Dans une page dédiée à l’Alsace Bossue, Katz devient le témoin d’une même fragilité linguistique : celle des parlers locaux, des mémoires familiales et des récits transmis à voix basse. Son Sundgau aide à entendre les vallons de l’Eichel, de la Sarre et de l’Isch.
L’Alsace Bossue peut ainsi être lue comme une sœur septentrionale du monde katzien : moins sundgauvienne, plus sarroise et plus protestante, mais également sensible aux langues, aux villages, aux vergers, aux forêts, aux cimetières et aux récits de frontière.
Nathan Katz parle aux territoires parce qu’il montre qu’une région n’est pas seulement une carte. C’est une langue, un rythme de phrase, un nom de village, une odeur de jardin, une mémoire de guerre et une manière de saluer les morts.
Son œuvre rappelle que les petites patries ne sont pas forcément fermées. Le Sundgau de Katz n’est pas un décor provincial replié sur lui-même : il est traversé par Racine, Shakespeare, Burns, Goethe, le bouddhisme, la Bible, les poètes orientaux et les guerres européennes.
Pour l’Alsace Bossue, cette leçon est précieuse. Le territoire a lui aussi été défini par les frontières, les rattachements, les confessions, les langues et les circulations. On y comprend que l’identité locale n’est jamais une immobilité pure, mais une composition historique.
La poésie de Katz aide à regarder les paysages ruraux avec une attention renouvelée. Un verger, un cimetière, une route creuse, un vieux mot dialectal, une maison de village peuvent devenir des lieux de haute mémoire, dès lors qu’un écrivain leur donne une voix.
Son destin est aussi une mise en garde. Les langues minorées peuvent disparaître si elles ne sont pas écrites, lues, traduites, enseignées et aimées. Katz ne sauve pas seulement des mots : il sauve une façon de sentir le monde.
La page SpotRegio doit donc faire percevoir Nathan Katz comme un grand écrivain de la modestie apparente. Il ne conquiert pas des royaumes, ne commande pas des armées, ne fonde pas un État ; il donne à une langue locale le courage d’être une littérature.
Cette grandeur discrète correspond profondément à l’esprit des territoires historiques : rendre visibles des espaces que les grandes cartes oublient, faire entendre des noms que l’administration simplifie, et rendre aux lieux leur profondeur humaine.

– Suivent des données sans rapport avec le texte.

(* ===== verification/Frame.v ===== *)
(** * Frame: packet construction and the Internet checksum

    Model of [netstack/internal/frame/frame.go].  The checksum loops keep Go's
    32-bit running sum; a [netip.Addr] is its four bytes.  The central fact is
    that the folding loop computes the one's-complement sum, so a packet with
    its checksum filled in always verifies. *)

From S2P Require Import Prelude.

Module Frame.

Definition MinIPv4HeaderLen : Z := 20.
Definition DefaultTTL : Z := 64.
Definition ProtocolICMP : Z := 1.
Definition ProtocolTCP : Z := 6.
Definition ProtocolUDP : Z := 17.
Definition FlagMoreFragments : Z := 8192.
Definition UDPHeaderLen : Z := 8.
Definition ICMPTypeEchoRequest : Z := 8.
Definition MinICMPHeaderLen : Z := 8.

(** ** Checksums *)

(** The word loop with its odd trailing byte, on a 32-bit running sum. *)
Fixpoint sumWords (sum : Z) (b : bytes) : Z :=
  match b with
  | b0 :: b1 :: rest => sumWords (sum +u32 Z.lor (Z.shiftl b0 8) b1) rest
  | [b0] => sum +u32 Z.shiftl b0 8
  | [] => sum
  end.

(** [for sum>>16 != 0 { sum = (sum & 0xFFFF) + (sum >> 16) }]; two rounds
    bring any 32-bit sum below 2^16 ([fold16_done]). *)
Fixpoint foldLoop (fuel : nat) (sum : Z) : Z :=
  match fuel with
  | O => sum
  | S fuel =>
      if negb (Z.shiftr sum 16 =? 0)
      then foldLoop fuel (Z.land sum 65535 +u32 Z.shiftr sum 16)
      else sum
  end.
Definition fold16 (sum : Z) : Z := foldLoop 2 sum.

(** [^uint16(sum)]. *)
Definition complement16 (sum : Z) : Z := 65535 - u16 sum.

Definition InternetChecksum (b : bytes) : Z := complement16 (fold16 (sumWords 0 b)).

Definition PseudoHeaderSum (src dst : bytes) (protocol length : Z) : Z :=
  sumWords (sumWords 0 src) dst +u32 protocol +u32 length.

Definition TransportChecksum (src dst : bytes) (protocol : Z) (payload : bytes) : Z :=
  complement16 (fold16
    (sumWords (PseudoHeaderSum src dst protocol (u16 (zlen payload))) payload)).

(** [binary.BigEndian.PutUint16(b[i:i+2], v)]. *)
Definition put16 {E : Type} (b : bytes) (i : nat) (v : Z) : outcome E bytes :=
  if (i + 2 <=? length b)%nat then Ok (take i b ++ be16 v ++ drop (i + 2) b) else Panic.

(** ** Construction *)

(** The header of [BuildIPv4] with its checksum field zero. *)
Definition ipv4HeaderBytes (totalLen : Z) (src dstAddr : bytes) (protocol : Z) : bytes :=
  [69; 0] ++ be16 (u16 totalLen) ++ be16 0 ++ be16 0 ++ [DefaultTTL; protocol] ++ [0; 0] ++ src ++ dstAddr.

Definition BuildIPv4 {E : Type} (dst : bytes) (src dstAddr : bytes) (protocol : Z) (payload : bytes)
    : outcome E bytes :=
  let totalLen := MinIPv4HeaderLen + zlen payload in
  let hdr := ipv4HeaderBytes totalLen src dstAddr protocol in
  hdr ← put16 hdr 10 (InternetChecksum hdr);
  Ok (dst ++ hdr ++ payload).

Definition BuildUDP {E : Type} (dst src dstAddr : bytes) (srcPort dstPort : Z) (payload : bytes)
    : outcome E bytes :=
  let totalLen := UDPHeaderLen + zlen payload in
  let segment := be16 srcPort ++ be16 dstPort ++ be16 (u16 totalLen) ++ [0; 0] ++ payload in
  let checksum := TransportChecksum src dstAddr ProtocolUDP segment in
  let checksum := if checksum =? 0 then 65535 else checksum in
  segment ← put16 segment 6 checksum;
  Ok (dst ++ segment).

(** ** The one's-complement sum *)

(** The sum of the 16-bit words, unbounded. *)
Fixpoint wsum (b : bytes) : Z :=
  match b with
  | b0 :: b1 :: rest => b0 * 256 + b1 + wsum rest
  | [b0] => b0 * 256
  | [] => 0
  end.

(** Induction two bytes at a time. *)
Lemma pair_ind (P : bytes -> Prop) :
  P [] -> (forall a, P [a]) -> (forall a b l, P l -> P (a :: b :: l)) -> forall l, P l.
Proof.
  intros H0 H1 H2 l. enough (P l /\ forall a, P (a :: l)) by tauto.
  induction l as [|x l [IH1 IH2]]; [auto|]. split; [done|]. intros a. auto.
Qed.

Lemma word_value (b0 b1 : Z) : is_u8 b1 -> Z.lor (Z.shiftl b0 8) b1 = b0 * 256 + b1.
Proof. intros Hb. by apply lor_shiftl_add. Qed.

Lemma wsum_bounds (b : bytes) : bytes_ok b -> 0 <= wsum b <= 65535 * ((zlen b + 1) / 2).
Proof.
  induction b as [|a|a a' b IH] using pair_ind; intros Hb; [done| |].
  - apply Forall_cons in Hb as [Ha _]. unfold is_u8 in Ha.
    change ((zlen [a] + 1) / 2) with 1. cbn. lia.
  - apply Forall_cons in Hb as [Ha Hb]. apply Forall_cons in Hb as [Ha' Hb].
    specialize (IH Hb). unfold is_u8 in *. rewrite !zlen_cons.
    replace (1 + (1 + zlen b) + 1) with ((zlen b + 1) + 1 * 2) by lia.
    rewrite Z.div_add by lia. cbn. lia.
Qed.

Lemma sumWords_wsum (sum : Z) (b : bytes) :
  bytes_ok b -> is_u32 sum -> sumWords sum b = u32 (sum + wsum b).
Proof.
  revert sum. induction b as [|a|a a' b IH] using pair_ind; intros sum Hb Hs.
  - cbn. rewrite Z.add_0_r. by rewrite u32_id.
  - cbn [sumWords wsum]. by rewrite Z.shiftl_mul_pow2 by lia.
  - apply Forall_cons in Hb as [Ha Hb]. apply Forall_cons in Hb as [Ha' Hb].
    cbn [sumWords wsum]. rewrite word_value, IH by (done || apply u32_range).
    unfold u32. rewrite Z.add_mod_idemp_l by done. f_equal. lia.
Qed.

Lemma wsum_app (a c : bytes) : Nat.Even (length a) -> wsum (a ++ c) = wsum a + wsum c.
Proof.
  induction a as [|x|x y a IH] using pair_ind; intros He; [done| |].
  - destruct He as [k Hk]. cbn in Hk. lia.
  - cbn [app wsum]. rewrite IH; [lia|]. destruct He as [k Hk]. exists (k - 1)%nat. cbn in Hk. lia.
Qed.

Lemma wsum_be16 (v : Z) : is_u16 v -> wsum (be16 v) = v.
Proof. intros. cbn. word_lia. Qed.

(** The folding loop ends and gives the one's-complement sum. *)
Lemma fold16_spec (s : Z) :
  is_u32 s -> fold16 s = if s =? 0 then 0 else (s - 1) mod 65535 + 1.
Proof.
  intros Hs. unfold fold16, foldLoop. rewrite !Z.shiftr_div_pow2, !(Z.land_ones _ 16) by lia.
  change (2 ^ 16) with 65536.
  destruct (Z.eqb_spec (s / 65536) 0) as [H0|H0]; cbn [negb].
  - destruct (Z.eqb_spec s 0); [done|]. word_lia.
  - rewrite (u32_id (s mod 65536 + s / 65536)) by word_lia.
    destruct (Z.eqb_spec s 0) as [->|Hne]; [done|].
    destruct (Z.eqb_spec ((s mod 65536 + s / 65536) / 65536) 0) as [H1|H1]; cbn [negb].
    + word_lia.
    + rewrite u32_id by word_lia. word_lia.
Qed.

Lemma fold16_done (s : Z) : is_u32 s -> 0 <= fold16 s <= 65535.
Proof. intros Hs. rewrite fold16_spec by done. destruct (s =? 0); [lia|]. word_lia. Qed.

(** Any sum completed by its own complement folds to all ones. *)
Lemma fold16_completed (s : Z) :
  0 <= s -> s + 65535 < 4294967296 -> fold16 (s + complement16 (fold16 s)) = 65535.
Proof.
  intros H0 Hs. unfold complement16.
  rewrite (u16_id (fold16 s)) by (pose proof (fold16_done s ltac:(unfold is_u32; lia)); unfold is_u16; lia).
  pose proof (fold16_done s ltac:(unfold is_u32; lia)) as Hb.
  rewrite (fold16_spec (s + _)) by (unfold is_u32; lia).
  rewrite (fold16_spec s) in * by (unfold is_u32; lia).
  destruct (Z.eqb_spec s 0) as [->|Hne]; [done|].
  rewrite (proj2 (Z.eqb_neq _ 0)) by lia.
  pose proof (Z.div_mod (s - 1) 65535 ltac:(lia)) as E.
  replace (s + (65535 - ((s - 1) mod 65535 + 1)) - 1) with (65534 + (s - 1) / 65535 * 65535) by lia.
  rewrite Z.mod_add by lia. done.
Qed.

Lemma complement16_range (s : Z) : is_u16 (complement16 s).
Proof. unfold complement16. word_lia. Qed.

(** The running sum over a buffer with a 16-bit field at an even offset. *)
Lemma sumWords_field (base v : Z) (a c : bytes) :
  bytes_ok a -> bytes_ok c -> Nat.Even (length a) -> 0 <= base -> is_u16 v ->
  base + wsum a + wsum c + v < 4294967296 ->
  sumWords base (a ++ be16 v ++ c) = base + wsum a + wsum c + v.
Proof.
  intros Ha Hc He Hb Hv Hlt. pose proof (wsum_bounds a Ha). pose proof (wsum_bounds c Hc).
  unfold is_u16 in Hv. rewrite sumWords_wsum.
  - rewrite !wsum_app, wsum_be16 by (done || (exists 1%nat; done)).
    rewrite u32_id by (unfold is_u32; lia). lia.
  - apply bytes_ok_app. split; [done|]. apply bytes_ok_app. auto with word.
  - unfold is_u32. lia.
Qed.

(** A checksum over a prefix sum: filling the zeroed field with the checksum
    makes the whole verify. *)
Lemma checksum_fills (base : Z) (a c : bytes) :
  bytes_ok a -> bytes_ok c -> Nat.Even (length a) -> 0 <= base ->
  base + wsum a + wsum c + 65535 < 4294967296 ->
  let ck := complement16 (fold16 (sumWords base (a ++ [0; 0] ++ c))) in
  complement16 (fold16 (sumWords base (a ++ be16 ck ++ c))) = 0.
Proof.
  intros Ha Hc He Hb0 Hb ck.
  pose proof (wsum_bounds a Ha). pose proof (wsum_bounds c Hc).
  assert (Hz : sumWords base (a ++ [0; 0] ++ c) = base + wsum a + wsum c).
  { change [0; 0] with (be16 0). rewrite sumWords_field by (done || (unfold is_u16; lia)). lia. }
  unfold ck. rewrite Hz.
  pose proof (complement16_range (fold16 (base + wsum a + wsum c))) as Hr. unfold is_u16 in Hr.
  rewrite sumWords_field by (done || (unfold is_u16; lia)). by rewrite fold16_completed by lia.
Qed.

Lemma put16_at {E : Type} (a c : bytes) (x y v : Z) (i : nat) :
  length a = i -> put16 (E := E) (a ++ [x; y] ++ c) i v = Ok (a ++ be16 v ++ c).
Proof.
  intros <-. unfold put16. rewrite (proj2 (Nat.leb_le _ _)) by (rewrite !length_app; cbn; lia).
  rewrite take_app_length, <- drop_drop, drop_app_length. done.
Qed.

Definition is_addr (a : bytes) : Prop := length a = 4%nat /\ bytes_ok a.

#[export] Instance is_addr_dec (a : bytes) : Decision (is_addr a).
Proof. unfold is_addr. apply _. Defined.

(** The shape of a built packet: the 20-byte header with its checksum, and the
    header verifies. *)
Lemma BuildIPv4_shape {E : Type} (src dstAddr : bytes) (protocol : Z) (payload : bytes) :
  is_addr src -> is_addr dstAddr -> is_u8 protocol ->
  exists ck hdr, is_u16 ck /\
    hdr = [69; 0] ++ be16 (u16 (20 + zlen payload)) ++ [0; 0; 0; 0; 64; protocol] ++ be16 ck ++
               src ++ dstAddr /\
    BuildIPv4 (E := E) [] src dstAddr protocol payload = Ok (hdr ++ payload) /\
    length hdr = 20%nat /\ bytes_ok hdr /\ InternetChecksum hdr = 0.
Proof.
  intros [Hs1 Hs2] [Hd1 Hd2] Hp.
  set (a := [69; 0] ++ be16 (u16 (20 + zlen payload)) ++ [0; 0; 0; 0; 64; protocol]).
  set (c := src ++ dstAddr).
  assert (Ha : bytes_ok a).
  { unfold a. repeat (apply bytes_ok_app; split); [decide_now|apply be16_bytes|].
    repeat (apply Forall_cons_2; [first [exact Hp|unfold is_u8; lia]|]). constructor. }
  assert (Hc : bytes_ok c) by (by apply bytes_ok_app).
  assert (Hcl : length c = 8%nat) by (unfold c; rewrite length_app; lia).
  set (ck := InternetChecksum (a ++ [0; 0] ++ c)).
  assert (Hck : is_u16 ck) by apply complement16_range.
  exists ck, (a ++ be16 ck ++ c). split_and!; [done|done| | | |].
  - unfold BuildIPv4.
    assert (Hz : ipv4HeaderBytes (MinIPv4HeaderLen + zlen payload) src dstAddr protocol =
      a ++ [0; 0] ++ c) by done.
    rewrite Hz, put16_at by done. done.
  - rewrite !length_app, Hcl. done.
  - apply bytes_ok_app. split; [done|]. apply bytes_ok_app. auto with word.
  - unfold ck, InternetChecksum. apply checksum_fills; [done|done|by exists 5%nat|lia|].
    pose proof (wsum_bounds a Ha) as H1. pose proof (wsum_bounds c Hc) as H2.
    assert (zlen a = 10) as E1 by done. assert (zlen c = 8) as E2 by (unfold zlen; lia).
    rewrite E1 in H1. rewrite E2 in H2.
    change ((10 + 1) / 2) with 5 in H1. change ((8 + 1) / 2) with 4 in H2. lia.
Qed.

(** What a receiver computes over a UDP datagram: zero for a valid checksum. *)
Lemma PseudoHeaderSum_bounds (src dst : bytes) (protocol len : Z) :
  is_addr src -> is_addr dst -> is_u8 protocol -> is_u16 len ->
  0 <= PseudoHeaderSum src dst protocol len <= 65535 * 5 + 255.
Proof.
  intros [Hs1 Hs2] [Hd1 Hd2] Hp Hl. unfold PseudoHeaderSum, is_u8, is_u16 in *.
  pose proof (wsum_bounds src Hs2) as B1. pose proof (wsum_bounds dst Hd2) as B2.
  unfold zlen in B1, B2. rewrite Hs1 in B1. rewrite Hd1 in B2.
  change ((Z.of_nat 4 + 1) / 2) with 2 in B1, B2.
  rewrite (sumWords_wsum 0 src), Z.add_0_l, (u32_id (wsum src)) by (done || (unfold is_u32; lia)).
  rewrite sumWords_wsum by (done || (unfold is_u32; lia)).
  rewrite (u32_id (wsum src + wsum dst)) by (unfold is_u32; lia).
  rewrite (u32_id (wsum src + wsum dst + protocol)) by (unfold is_u32; lia).
  rewrite u32_id by (unfold is_u32; lia). lia.
Qed.

(** A built UDP datagram verifies at the receiver, its checksum field is never
    the reserved zero, and header and payload are in place. *)
Lemma BuildUDP_shape {E : Type} (src dstAddr : bytes) (srcPort dstPort : Z) (payload : bytes) :
  is_addr src -> is_addr dstAddr -> is_u16 srcPort -> is_u16 dstPort -> bytes_ok payload ->
  zlen payload <= 65527 ->
  exists ck seg, is_u16 ck /\ ck <> 0 /\
    seg = be16 srcPort ++ be16 dstPort ++ be16 (8 + zlen payload) ++ be16 ck ++ payload /\
    BuildUDP (E := E) [] src dstAddr srcPort dstPort payload = Ok seg /\
    TransportChecksum src dstAddr ProtocolUDP seg = 0.
Proof.
  intros Hs Hd Hsp Hdp Hok Hlen. pose proof (zlen_nonneg payload) as H0.
  set (a := be16 srcPort ++ be16 dstPort ++ be16 (8 + zlen payload)).
  assert (Ha : bytes_ok a) by (unfold a; repeat (apply bytes_ok_app; split); apply be16_bytes).
  pose proof (wsum_bounds a Ha) as B1. pose proof (wsum_bounds payload Hok) as B2.
  assert (zlen a = 6) as E1 by done. rewrite E1 in B1. change ((6 + 1) / 2) with 3 in B1.
  assert (B3 : (zlen payload + 1) / 2 <= 32764) by (apply Z.div_le_upper_bound; lia).
  assert (Hseg : zlen (a ++ [0; 0] ++ payload) = 8 + zlen payload) by (rewrite !zlen_app, E1; change (zlen [0; 0]) with 2; lia).
  set (base := PseudoHeaderSum src dstAddr ProtocolUDP (u16 (8 + zlen payload))).
  assert (Hbase : 0 <= base <= 65535 * 5 + 255).
  { apply PseudoHeaderSum_bounds; [done|done|decide_now|apply u16_range]. }
  set (ck := complement16 (fold16 (sumWords base (a ++ [0; 0] ++ payload)))).
  assert (Hfill : complement16 (fold16 (sumWords base (a ++ be16 ck ++ payload))) = 0)
    by (apply checksum_fills; [done|done|by exists 3%nat|lia|lia]).
  assert (Hck : is_u16 ck) by apply complement16_range.
  set (ck' := if ck =? 0 then 65535 else ck).
  exists ck', (a ++ be16 ck' ++ payload). split; [unfold ck'; destruct (ck =? 0); [decide_now|done]|].
  split; [unfold ck'; by destruct (Z.eqb_spec ck 0)|].
  split; [unfold a; by rewrite <- !(assoc_L (++))|]. split.
  - unfold BuildUDP. change UDPHeaderLen with 8. rewrite (u16_id (8 + zlen payload)) by (unfold is_u16; lia).
    assert (Hz : be16 srcPort ++ be16 dstPort ++ be16 (8 + zlen payload) ++ [0; 0] ++ payload =
      a ++ [0; 0] ++ payload) by (unfold a; by rewrite <- !(assoc_L (++))).
    rewrite Hz. unfold TransportChecksum. rewrite Hseg. fold base. fold ck. fold ck'.
    rewrite put16_at by done. done.
  - unfold TransportChecksum.
    assert (Hl' : zlen (a ++ be16 ck' ++ payload) = 8 + zlen payload)
      by (rewrite !zlen_app, E1, be16_length; lia).
    rewrite Hl'. fold base. unfold ck'. destruct (Z.eqb_spec ck 0) as [Hc0|]; [|done].
    (* all ones instead of zero: the same one's-complement value *)
    assert (Hsum : forall v, is_u16 v -> sumWords base (a ++ be16 v ++ payload) =
      base + wsum a + wsum payload + v).
    { intros v Hv. apply sumWords_field; try done; [by exists 3%nat|lia|]. unfold is_u16 in Hv. lia. }
    rewrite Hsum by decide_now. rewrite Hc0, Hsum in Hfill by decide_now.
    unfold complement16 in *. rewrite !fold16_spec in * by (unfold is_u32; lia).
    rewrite (proj2 (Z.eqb_neq (_ + 65535) 0)) by lia.
    destruct (Z.eqb_spec (base + wsum a + wsum payload + 0) 0) as [|Hne]; [done|].
    replace (base + wsum a + wsum payload + 65535 - 1) with
      (base + wsum a + wsum payload + 0 - 1 + 1 * 65535) by lia.
    by rewrite Z.mod_add.
Qed.
End Frame.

Waldighoffen, Altkirch, Mulhouse, Sarre-Union, Sarrewerden, Dehlingen et les vallons de l’Alsace Bossue composent une carte sensible des langues, des villages, des frontières et des mémoires alsaciennes.
Explorer l’Alsace Bossue →Ainsi demeure Nathan Katz, poète du Sundgau et frère de toutes les Alsaces intérieures : un écrivain qui prouva qu’une langue de village pouvait porter les guerres, les jardins, l’exil, l’amour conjugal, la prière, l’humour et la grandeur fragile d’un peuple de frontières.